- Required work -
Nothing in the data below may be left out; return all of it exactly.

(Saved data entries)
§
(** Allocating an object and freeing it restores the bitmap and the count;
    only the search hint [lindex] may differ. *)
Theorem slab_alloc_free_roundtrip s addr s' :
  slab_wf s → priskv_slab_alloc s = Ok (Some addr, s') →
  priskv_slab_free s' addr = Ok (with_lindex s (sl_lindex s')).
Proof.
  intros Hwf Heq. pose proof (wf_objects _ Hwf). destruct (slab_alloc_spec s Hwf) as [(i & Heq' & Hi & Hu)|[Heq' _]];
    rewrite Heq in Heq'; [|done]. injection Heq' as -> ->.
  pose proof (taken_wf s Hwf i Hi Hu) as Hwf'.
  change (object_addr s i) with (object_addr (with_lindex (taken s i) (i / 64)) i).
  rewrite (slab_free_spec (with_lindex (taken s i) (i / 64)) i).
  - destruct (word_of s Hwf i Hi) as (w & Hw & Hr). unfold given, taken, with_lindex, with_bitmap.
    simpl. f_equal. f_equal; [lia|].
    rewrite (alter_insert_lookup _ (sl_bitmap s) _ w) by done.
    erewrite alter_insert_lookup by (apply list_lookup_insert_eq; by eapply lookup_lt_Some).
    rewrite list_insert_insert_eq. apply list_insert_id. rewrite Hw. f_equal.
    symmetry. apply set_clear_bit; [done|dlia|].
    destruct (avail (sl_bitmap s) i) eqn:Ha; [|destruct Hu; by apply elem_of_used].
    unfold avail in Ha. by rewrite Hw in Ha.
  - apply with_lindex_wf; [done|]. simpl. dlia.
  - change (i ∈ used (taken s i)). rewrite used_taken by done. set_solver.
  - lia.
Qed.

(** Reserving an object that is not handed out, as recovery does, takes
    exactly that object; an index outside the slab stops the process. *)
Theorem slab_reserve_correct s i :
  slab_wf s → i ∉ used s →
  if bool_decide (0 <= i < sl_objects s) then
    ∃ s', priskv_slab_reserve s i = Ok (object_addr s i, s') ∧ slab_wf s' ∧
      used s' = {[ i ]} ∪ used s ∧ priskv_slab_index s' (object_addr s i) = Ok (s32 i)
  else priskv_slab_reserve s i = Fault AssertFailed.
Proof.
  intros Hwf Hu. case_bool_decide as Hi.
  - exists (taken s i). pose proof (wf_objects _ Hwf).
    split_and!; [by apply slab_reserve_spec|by apply taken_wf|by apply used_taken|].
    rewrite s32_small by lia. change (object_addr s i) with (object_addr (taken s i) i).
    apply slab_index_spec; [by apply taken_wf|done|lia].
  - unfold priskv_slab_reserve. destruct (Z.leb_spec 0 i); [|done]. simpl.
    rewrite (proj2 (Z.ltb_ge _ _)) by lia. done.
Qed.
§
- Solution to the exercise -
(** Allocating an object and freeing it restores the bitmap and the count;
    only the search hint [lindex] may differ. *)
Theorem slab_alloc_free_roundtrip s addr s' :
  slab_wf s → priskv_slab_alloc s = Ok (Some addr, s') →
  priskv_slab_free s' addr = Ok (with_lindex s (sl_lindex s')).
Proof.
  intros Hwf Heq. pose proof (wf_objects _ Hwf). destruct (slab_alloc_spec s Hwf) as [(i & Heq' & Hi & Hu)|[Heq' _]];
    rewrite Heq in Heq'; [|done]. injection Heq' as -> ->.
  pose proof (taken_wf s Hwf i Hi Hu) as Hwf'.
  change (object_addr s i) with (object_addr (with_lindex (taken s i) (i / 64)) i).
  rewrite (slab_free_spec (with_lindex (taken s i) (i / 64)) i).
  - destruct (word_of s Hwf i Hi) as (w & Hw & Hr). unfold given, taken, with_lindex, with_bitmap.
    simpl. f_equal. f_equal; [lia|].
    rewrite (alter_insert_lookup _ (sl_bitmap s) _ w) by done.
    erewrite alter_insert_lookup by (apply list_lookup_insert_eq; by eapply lookup_lt_Some).
    rewrite list_insert_insert_eq. apply list_insert_id. rewrite Hw. f_equal.
    symmetry. apply set_clear_bit; [done|dlia|].
    destruct (avail (sl_bitmap s) i) eqn:Ha; [|destruct Hu; by apply elem_of_used].
    unfold avail in Ha. by rewrite Hw in Ha.
  - apply with_lindex_wf; [done|]. simpl. dlia.
  - change (i ∈ used (taken s i)). rewrite used_taken by done. set_solver.
  - lia.
Qed.

(** Reserving an object that is not handed out, as recovery does, takes
    exactly that object; an index outside the slab stops the process. *)
Theorem slab_reserve_correct s i :
  slab_wf s → i ∉ used s →
  if bool_decide (0 <= i < sl_objects s) then
    ∃ s', priskv_slab_reserve s i = Ok (object_addr s i, s') ∧ slab_wf s' ∧
      used s' = {[ i ]} ∪ used s ∧ priskv_slab_index s' (object_addr s i) = Ok (s32 i)
  else priskv_slab_reserve s i = Fault AssertFailed.
Proof.
  intros Hwf Hu. case_bool_decide as Hi.
  - exists (taken s i). pose proof (wf_objects _ Hwf).
    split_and!; [by apply slab_reserve_spec|by apply taken_wf|by apply used_taken|].
    rewrite s32_small by lia. change (object_addr s i) with (object_addr (taken s i) i).
    apply slab_index_spec; [by apply taken_wf|done|lia].
  - unfold priskv_slab_reserve. destruct (Z.leb_spec 0 i); [|done]. simpl.
    rewrite (proj2 (Z.ltb_ge _ _)) by lia. done.
Qed.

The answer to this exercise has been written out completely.